■ WHAT YOU ARE ASKED TO DO:
Below are the records; copy exactly the stretch from the line containing "#[local] Existing Instances" through the line containing "Definition api_part (k", both ends included, and nothing else.

■ THE INPUT:
(* ===== verification/KsrStackExamples.v ===== *)
(** * From the API to the ACLs on a concrete cluster

    The objects of the API whose converted forms are those of [PolicyStackExamples],
    an instance of [kubernetes_enforced] on their events, and the ACLs evaluated. *)

From Stdlib Require Import ZArith Lia Ascii String.
From stdpp Require Import prelude strings list gmap.
From S2P Require Import Prelude GoStrings GoErrors GoNet GoText KsrModel Utils Rules AclCache AclCacheProofs AclRenderer AclRendererProofs.
From S2P Require Import Configurator SubtractSubnet ConfiguratorRules RuleIds ConfiguratorProofs ConfiguratorCommit.
From S2P Require Import PolicyCache PolicyCacheEvents PolicyCacheProofs PolicyCacheSelect Processor ProcessorProofs ProcessorExamples.
From S2P Require Import AclSemantics AclPipeline PolicyStack PolicyStackExamples Reflectors ReflectorsProofs KsrStack.

#[local] Existing Instances canonical_order first_match map_store map_store_laws tap_renderer tap_watcher.

Definition app (v : string) : gmap string string := {["app"%string := v]}.

Definition api_allow_db : ApiPolicy :=
  mkApiPolicy (mkObjectMeta "allow-db" "default" ∅) (mkApiSelector (app "web") []) ["Ingress"%string]
    [mkApiRule [mkApiPort (Some "TCP"%string) (Some (mkIntOrString intstr_Int 80 ""))]
       [mkApiPeer (Some (mkApiSelector (app "db") [])) None None; mkApiPeer None None (Some (mkApiIPBlock "10.0.0.0/8" ["10.1.0.0/16"%string]))]] [].

Definition api_example_pod (name ip : string) : ApiPod := mkApiPod (mkObjectMeta name "default" (app name)) ip "192.168.16.1" [].
Definition api_web0 : ApiPod := api_example_pod "web" "".
Definition api_web1 : ApiPod := api_example_pod "web" "10.1.1.2".
Definition api_db0 : ApiPod := api_example_pod "db" "".
Definition api_db1 : ApiPod := api_example_pod "db" "10.1.1.3".

Definition cluster_events : list ApiEvent :=
  [ApiAdd (ObjPolicy api_allow_db); ApiAdd (ObjPod api_web0); ApiAdd (ObjPod api_db0);
   ApiUpdate (ObjPod api_web0) (ObjPod api_web1); ApiUpdate (ObjPod api_db0) (ObjPod api_db1)].

(** ** The hypotheses hold *)

Lemma allow_db_proto : policyToProto api_allow_db = allow_db.
Proof. vm_compute. reflexivity. Qed.

Definition api_example_pods : list ApiPod := [api_web0; api_web1; api_db0; api_db1].

Lemma example_pods_proto : podToProto <$> api_example_pods = example_pods.
Proof. vm_compute. reflexivity. Qed.

Definition api_part (k : ApiState) : Prop :=
  (∀ key p, api_policies k !! key = Some p → key = "default/allow-db"%string ∧ p = api_allow_db) ∧
  ∀ key pod, api_pods k !! key = Some pod → key = meta_name (apod_Meta pod) ∧ pod ∈ api_example_pods.

Lemma api_part_simple k : api_part k → simple_cluster (proto_state k).
Proof.
  intros [Hpol Hpod]. apply example_part_simple. split; intros key x; cbn [proto_state ks_policies ks_pods]; rewrite lookup_fmap.
  - intros (p & [-> ->]%Hpol & ->)%fmap_Some. split; [done|apply allow_db_proto].
  - intros (pod & [-> Hin]%Hpod & ->)%fmap_Some. split; [done|]. rewrite <- example_pods_proto. by apply list_elem_of_fmap_2.
Qed.

Lemma api_part_policy k : api_part k → api_part (api_put (ObjPolicy api_allow_db) k).
Proof.
  intros [Hpol Hpod]. split; [|exact Hpod]. intros key p. cbn [api_put api_policies]. intros [[<- <-]|[_ Hk]]%lookup_insert_Some;
    [done|by apply Hpol].
Qed.

Lemma api_part_pod k pod : pod ∈ api_example_pods → api_part k → api_part (api_put (ObjPod pod) k).
Proof.
  intros Hin [Hpol Hpod]. split; [exact Hpol|]. intros key p. cbn [api_put api_pods]. intros [[<- <-]|[_ Hk]]%lookup_insert_Some;
    [done|by apply Hpod].
Qed.

Lemma cluster_events_ok : ok_api_events (mkApiState ∅ ∅ ∅) cluster_events.
Proof.
  assert (api_part (mkApiState ∅ ∅ ∅)) as H0 by (split; intros key x; cbn; by rewrite lookup_empty).
  assert (api_web0 ∈ api_example_pods ∧ api_web1 ∈ api_example_pods ∧ api_db0 ∈ api_example_pods ∧ api_db1 ∈ api_example_pods)
    as (Hw0 & Hw1 & Hd0 & Hd1)
    by (unfold api_example_pods; rewrite !elem_of_cons; auto 10).
  pose proof (api_part_policy _ H0) as H1. pose proof (api_part_pod _ _ Hw0 H1) as H2. pose proof (api_part_pod _ _ Hd0 H2) as H3.
  pose proof (api_part_pod _ _ Hw1 H3) as H4. pose proof (api_part_pod _ _ Hd1 H4) as H5.
  cbn [ok_api_events cluster_events]. split_and!; [split; [|split; [by apply api_part_simple|]]..|exact I]; try (by repeat split).
  - vm_compute. by left.
  - vm_compute. by left.
  - vm_compute. by left.
  - vm_compute. by left.
Qed.

Lemma cluster_budget : api_budget (mkApiState ∅ ∅ ∅) cluster_events ≤ length random_bytes.
Proof. apply Nat.leb_le. vm_compute. reflexivity. Qed.

Definition final_cluster : ApiState := foldl api_apply (mkApiState ∅ ∅ ∅) cluster_events.

Lemma web_known : api_pods final_cluster !! meta_name (apod_Meta api_web1) = Some api_web1.
Proof. vm_compute. reflexivity. Qed.


(** ** Evaluation *)

(** Connections to port [dport] of the web pod from [src]. *)
Definition web_reachable (src : IP) (dport : Z) : option bool :=
  match ksr_run SendFailed ((∅ : gmap string Message), stack_init false random_bytes ∅) cluster_events with
  | Some (_, (_, [pp])) =>
    if renderers (pp_Configurator pp) is [Some a] then Some (acl_permits (vpp_view (st_agent a) "tap-web").2 (packet_from src dport)) else None
  | _ => None
  end.

Example cluster_evaluates :
  web_reachable [10; 1; 1; 3]%Z 80 = Some true ∧ web_reachable [10; 1; 1; 3]%Z 81 = Some false ∧
  web_reachable [10; 2; 0; 1]%Z 80 = Some true ∧ web_reachable [10; 1; 7; 7]%Z 80 = Some false.
Proof. vm_compute. split_and!; reflexivity. Qed.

■ WRITTEN REPLY:
#[local] Existing Instances canonical_order first_match map_store map_store_laws tap_renderer tap_watcher.

Definition app (v : string) : gmap string string := {["app"%string := v]}.

Definition api_allow_db : ApiPolicy :=
  mkApiPolicy (mkObjectMeta "allow-db" "default" ∅) (mkApiSelector (app "web") []) ["Ingress"%string]
    [mkApiRule [mkApiPort (Some "TCP"%string) (Some (mkIntOrString intstr_Int 80 ""))]
       [mkApiPeer (Some (mkApiSelector (app "db") [])) None None; mkApiPeer None None (Some (mkApiIPBlock "10.0.0.0/8" ["10.1.0.0/16"%string]))]] [].

Definition api_example_pod (name ip : string) : ApiPod := mkApiPod (mkObjectMeta name "default" (app name)) ip "192.168.16.1" [].
Definition api_web0 : ApiPod := api_example_pod "web" "".
Definition api_web1 : ApiPod := api_example_pod "web" "10.1.1.2".
Definition api_db0 : ApiPod := api_example_pod "db" "".
Definition api_db1 : ApiPod := api_example_pod "db" "10.1.1.3".

Definition cluster_events : list ApiEvent :=
  [ApiAdd (ObjPolicy api_allow_db); ApiAdd (ObjPod api_web0); ApiAdd (ObjPod api_db0);
   ApiUpdate (ObjPod api_web0) (ObjPod api_web1); ApiUpdate (ObjPod api_db0) (ObjPod api_db1)].

(** ** The hypotheses hold *)

Lemma allow_db_proto : policyToProto api_allow_db = allow_db.
Proof. vm_compute. reflexivity. Qed.

Definition api_example_pods : list ApiPod := [api_web0; api_web1; api_db0; api_db1].

Lemma example_pods_proto : podToProto <$> api_example_pods = example_pods.
Proof. vm_compute. reflexivity. Qed.

Definition api_part (k : ApiState) : Prop :=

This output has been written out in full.